• [TASK INSTRUCTIONS]: Give back exactly the lines of the material below, starting with the line with "exists s, h'." and going on through the line with "rewrite (slot_kat _".

BEGIN

(** Heap sort: pushing any list of distinct live nodes into a fresh heap of
    enough capacity and popping as many times yields a permutation of the list
    sorted by key. *)
Lemma heap_sort_correct s ns size h :
  NoDup ns -> (forall x, x ∈ ns -> is_Some (s !! x)) ->
  Z.of_nat (length ns) <= size < 2 ^ 31 -> xheap_create true size = Some h ->
  exists s' h' xs, push_all s h ns = Some (s', h')
    /\ pop_n (length ns) s' h' = Some xs
    /\ xs ≡ₚ ns /\ Sorted (fun x y => key s x <= key s y) xs.
Proof.
  intros Hnd Hal Hl Hh. destruct (create_rel s size) as (h0 & E & Hrel & Hlen); [lia|].
  rewrite Hh in E. injection E as <-. pose proof (rel_size _ _ _ Hrel) as Hp.
  rewrite size_empty in Hp.
  destruct (push_all_spec ns s h ∅ Hrel) as (s' & h' & E1 & Hrel1 & Hl1 & Hk1);
    [lia|done|intros x Hx; split; [by apply Hal|set_solver]|].
  destruct (pop_n_spec (length ns) s' h' _ Hrel1) as (xs & E2 & Hnd2 & HX & Hs); [lia| |].
  { rewrite union_empty_l_L. by apply size_list_to_set. }
  exists s', h', xs. split_and!; [done|done| |].
  - apply NoDup_Permutation; [done|done|]. intros x.
    rewrite <- (elem_of_list_to_set (C:=gset positive) x xs), HX, union_empty_l_L.
    by rewrite elem_of_list_to_set.
  - eapply Sorted_ext; [|done]. intros x y. simpl. by rewrite !Hk1.
Qed.


(** ** Removal *)

(** C16: [xheap_remove] of a node in the heap returns that node, leaves exactly
    the others in the heap with their [pos] right, and keeps the heap order
    provided the node of the last slot is not smaller than the parent of the
    vacated slot. *)
Theorem heap_remove_correct s h x :
  heap_ok s h -> h_len h < 2 ^ 31 -> member h x ->
  exists s' h', xheap_remove s h x = Some (s', h', Some x)
    /\ heap_ok s' h'
    /\ (forall y, member h' y <-> member h y /\ y <> x)
    /\ moved (member h) s s'
    /\ h_pos h' = h_pos h - 1 /\ h_len h' = h_len h
    /\ (forall nd, s !! x = Some nd -> heap_ordered s h ->
        (2 <= n_pos nd -> kat s (h_array h) (n_pos nd / 2) <= kat s (h_array h) (h_pos h)) ->
        heap_ordered s' h').
Proof.
  intros Hok Hlen (i & Hi & _ & Hs). pose proof (ok_pos _ _ Hok) as Hp.
  destruct (ok_placed _ _ Hok i Hi) as (x' & nd & Hs' & Hnd & Hpos).
  unfold slot in Hs, Hs'. assert (x' = x) as -> by congruence.
  unfold xheap_remove. rewrite Hnd. cbn [mbind option_bind]. rewrite Hpos, u32_small by lia.
  unfold HEAP_TOP. rewrite decide_False by lia. case_decide as H1.
  - destruct (take_last_spec s h) as (y & h' & E & Hy & Hok' & Ho' & Hnm & Hp' & Hl); [done|done|].
    assert (i = 1) as -> by lia. unfold slot in Hy. assert (y = x) as -> by congruence.
    exists s, h'. split_and!; try done; try lia.
    intros y. split; [by intros ?%Hnm|]. intros [(j & Hj & _ & Hy') Hne].
    assert (j = 1) as -> by lia. unfold slot in Hy'. congruence.
  - rewrite key_at_kat by (apply (ok_placed _ _ Hok); lia). cbn [mbind option_bind].
    rewrite (slot_kat _ _ _ _ Hs), decide_True by (unfold key; by rewrite Hnd).
    destruct (extract_spec s h i x) as (s' & h' & E & Hok' & Ho' & Hm & Hmv & Hp' & Hl);
      [done|lia|lia|done|].
    exists s', h'. split_and!; try done. intros nd' Hnd' Hord.
    injection Hnd' as <-. rewrite Hpos. by apply Ho'.
Qed.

END

• [OUTPUT BELOW]:
    exists s, h'. split_and!; try done; try lia.
    intros y. split; [by intros ?%Hnm|]. intros [(j & Hj & _ & Hy') Hne].
    assert (j = 1) as -> by lia. unfold slot in Hy'. congruence.
  - rewrite key_at_kat by (apply (ok_placed _ _ Hok); lia). cbn [mbind option_bind].
    rewrite (slot_kat _ _ _ _ Hs), decide_True by (unfold key; by rewrite Hnd).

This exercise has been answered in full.